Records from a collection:
_ _ _ _
(** * Notification service: a shallow embedding of the processing engine

    The embedding follows the Python sources

    - [app/models/notification.py]           (the ORM models and the bodies
                                              of the requests),
    - [app/core/config.py]                   (the settings read at start-up
                                              and the validator of the
                                              service URL),
    - [app/services/email_provider.py]       ([EmailProvider.send_email]),
    - [app/services/notification_processor.py] ([NotificationProcessor]),
    - [app/api/routes/notifications.py]      (the routes).

    Asynchronous code is written in a state-and-exception monad over a
    [World] that holds the committed tables, the objects of the open ORM
    session, the clock, the exceptions the collaborators are going to raise
    and a trace of what the code did to the outside. *)

From Stdlib Require Import ZArith String Ascii List Bool Lia.
From stdpp Require Import base option list strings pretty gmap sorting.

Open Scope Z_scope.
Open Scope string_scope.
Open Scope list_scope.

(** ** Python values *)

(** A value decoded by [json.loads]. The engine only tests such a value for
    truth, compares it with [None] and formats it with [str()]; a float, a
    list or an object is therefore kept as what those operations observe of
    it, its truth value and its [str()] text. *)
Inductive JVal :=
| JNull
| JBool (b : bool)
| JInt (z : Z)
| JStr (s : string)
| JOther (truth : bool) (text : string).

(** [bool(v)] *)
Definition truthy (v : JVal) : bool :=
  match v with
  | JNull => false
  | JBool b => b
  | JInt z => negb (Z.eqb z 0)
  | JStr s => negb (String.eqb s "")
  | JOther t _ => t
  end.

(** [v is None] *)
Definition is_None (v : JVal) : bool :=
  match v with JNull => true | _ => false end.

(** [str(v)], as an f-string formats it *)
Definition py_str (v : JVal) : string :=
  match v with
  | JNull => "None"
  | JBool true => "True"
  | JBool false => "False"
  | JInt z => pretty z
  | JStr s => s
  | JOther _ t => t
  end.

(** [d.get(k)] and [d.get(k, dflt)] on a [dict] with string keys *)
Definition dict_get (k : string) (d : gmap string JVal) : JVal :=
  default JNull (d !! k).

Definition dict_get_default (k : string) (dflt : JVal) (d : gmap string JVal) : JVal :=
  default dflt (d !! k).

(** Truth of an [Optional[str]]: [None] and the empty string are false. *)
Definition str_truthy (o : option string) : bool :=
  match o with
  | Some s => negb (String.eqb s "")
  | None => false
  end.

(** [s.startswith(p)] *)
Fixpoint startswith (p s : string) : bool :=
  match p, s with
  | EmptyString, _ => true
  | String a p', String b s' => Ascii.eqb a b && startswith p' s'
  | String _ _, EmptyString => false
  end.

(** [s.replace(old, new)] for a non-empty [old]: occurrences are replaced
    from the left and do not overlap. [skip] counts the characters of a
    matched occurrence that are still to be dropped. *)
Fixpoint replace_from (skip : nat) (old new s : string) : string :=
  match s with
  | EmptyString => EmptyString
  | String c s' =>
      match skip with
      | S k => replace_from k old new s'
      | O =>
          if startswith old s
          then new +:+ replace_from (Nat.pred (String.length old)) old new s'
          else String c (replace_from O old new s')
      end
  end.

Definition replace (old new s : string) : string := replace_from O old new s.

(** [sep.join(l)] *)
Fixpoint join (sep : string) (l : list string) : string :=
  match l with
  | [] => ""
  | [x] => x
  | x :: rest => x +:+ sep +:+ join sep rest
  end.

(** [needle in s] *)
Fixpoint contains (needle s : string) : bool :=
  startswith needle s ||
  match s with
  | EmptyString => false
  | String _ s' => contains needle s'
  end.

Definition newline : string := String (ascii_of_nat 10) EmptyString.

(** ** The ORM models ([app/models/notification.py])

    Timestamps are seconds on the clock of the [World]. A column the
    database fills in ([id], [created_at], [updated_at]) is [None] on an
    object that has not been inserted yet. *)

Record NotificationPreference := {
  p_id : Z;
  p_user_id : string;
  p_channel : string;
  p_enabled : bool;
  p_email : option string;
  p_phone : option string;
  p_webhook_url : option string;
  p_settings : option (gmap string JVal)
}.

Record Notification := {
  n_id : option Z;
  n_user_id : option string;
  n_type : string;
  n_channel : string;
  n_subject : option string;
  n_content : string;
  n_status : string;
  n_error_message : option string;
  n_data : option (gmap string JVal);
  n_created_at : option Z;
  n_updated_at : option Z;
  n_sent_at : option Z;
  n_read_at : option Z
}.

Definition with_id (v : option Z) (n : Notification) : Notification :=
  {| n_id := v; n_user_id := n_user_id n; n_type := n_type n;
     n_channel := n_channel n; n_subject := n_subject n;
     n_content := n_content n; n_status := n_status n;
     n_error_message := n_error_message n; n_data := n_data n;
     n_created_at := n_created_at n; n_updated_at := n_updated_at n;
     n_sent_at := n_sent_at n; n_read_at := n_read_at n |}.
_ _ _ _
- [How to complete this task]: An exact copy of the lines above, from the one containing "startswith p' s'" down to the one containing "Fixpoint replace_from (skip" and including both, is the whole answer; retype it and nothing else.

- [Finished exercise]:
  | String a p', String b s' => Ascii.eqb a b && startswith p' s'
  | String _ _, EmptyString => false
  end.

(** [s.replace(old, new)] for a non-empty [old]: occurrences are replaced
    from the left and do not overlap. [skip] counts the characters of a
    matched occurrence that are still to be dropped. *)
Fixpoint replace_from (skip : nat) (old new s : string) : string :=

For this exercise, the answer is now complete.